Le urla terrorizzate di bambini e ragazzi che cercano identità e collocazione nel mondo attraverso scuola e cultura – e proprio lì trovano, invece, una morte atroce – non vanno archiviate come pagina tragica di storie lontane. Devono indicarci intransigentemente la direzione verso cui non vogliamo e non dobbiamo andare. Nelle contrapposizioni di ideologie, religioni e poteri, gli studenti chini sui libri – o anche che scherzano, si piacciono, socializzano, litigano – rappresentano il nemico nella sua essenza più pericolosa, il virus da estirpare, da scovare sotto i banchi, perché non possa riprodurre e riprodursi.

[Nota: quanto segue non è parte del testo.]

(* ===== verification/Errs.v ===== *)
(** * Error values: [pkg/errs]

    The error type of the whole program ([domain.go]), its code table
    ([codes.go]), and the result types the API returns ([result.go],
    [batch.go]).  A Go [error] is a tree of wrapped causes; the checks
    ([IsNotFound], [IsRetryable], ...) walk it.  The theorems say that the walks
    stop and what they compute, and which codes the class table leaves out. *)

From stdpp Require Import gmap strings list.
From S2P Require Import Prelude.

(** ** Codes and classes *)

Definition Code := string.

Inductive Class_ :=
  | ClassUnknown
  | ClassValidation
  | ClassConflict
  | ClassRetryable
  | ClassInternal
  | ClassNeedsInteraction.

#[export] Instance Class_eq_dec : EqDecision Class_.
Proof. solve_decision. Defined.

(** VM domain *)
Definition CodeVMNotFound : Code := "vm.not_found".
Definition CodeVMAlreadyExists : Code := "vm.already_exists".
Definition CodeVMStateInvalid : Code := "vm.state.invalid".
Definition CodeVMCreateFailed : Code := "vm.create.failed".
Definition CodeVMBuilderFailed : Code := "vm.create.builder_failed".
Definition CodeVMResolveFailed : Code := "vm.resolve.failed".
Definition CodeVMResourceExhausted : Code := "vm.resource.exhausted".
Definition CodeVMBinaryNotFound : Code := "vm.create.binary_not_found".
Definition CodeVMImageNotFound : Code := "vm.create.image_not_found".
Definition CodeVMKernelNotFound : Code := "vm.create.kernel_not_found".
Definition CodeVMNetworkNotFound : Code := "vm.create.network_not_found".
Definition CodeVMSSHKeyNotFound : Code := "vm.create.ssh_key_not_found".
Definition CodeVMNameCollision : Code := "vm.name_collision".
Definition CodeVMAtomicFailed : Code := "vm.atomic_failed".
Definition CodeVMCreateFailure : Code := "vm.create_failure".
Definition CodeVMSnapshotFailed : Code := "vm.snapshot_failed".
Definition CodeVMLoadSnapshotFailed : Code := "vm.load_snapshot_failed".

(** Network domain *)
Definition CodeNetworkSubnetOverlap : Code := "network.subnet.overlap".
Definition CodeNetworkNotFound : Code := "network.not_found".
Definition CodeNetworkAlreadyExists : Code := "network.already_exists".
Definition CodeNetworkBridgeFailed : Code := "network.bridge.failed".
Definition CodeNetworkNATFailed : Code := "network.nat.failed".
Definition CodeNetworkLeaseFailed : Code := "network.lease.failed".
Definition CodeNetworkLeaseExhausted : Code := "network.lease.exhausted".
Definition CodeNetworkFirewallFailed : Code := "network.firewall.failed".
Definition CodeNetworkCreateFailed : Code := "network.create_failed".
Definition CodeNetworkRemoveFailed : Code := "network.remove_failed".
Definition CodeNetworkDefaultSetFailed : Code := "network.default_set_failed".
Definition CodeNetworkDefaultCreateFailed : Code := "network.default_created_failed".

Scrive Adriano Zamperini, docente di Psicologia della violenza a Padova: «Non c’è un nome scritto sulla fronte di ognuna delle vittime, sono bersagli identificati come entità sociale, senza un’anima personale, da abbattere con furia selvaggia, per la potenzialità che incarnano: sono e potranno essere teste e cuori pensanti, si trovano nel luogo in cui la mente si allena a comprendere il nonsenso di tutte le guerre e il loro inutile perpetuarsi. Se questo dovesse accadere, se dai banchi della scuola uscissero eserciti disarmati di nuovi abitanti della terra a portare fratellanza e concordia, sarebbe la novità intollerabile da combattere, costi lo sterminio sul nascere di ogni vita».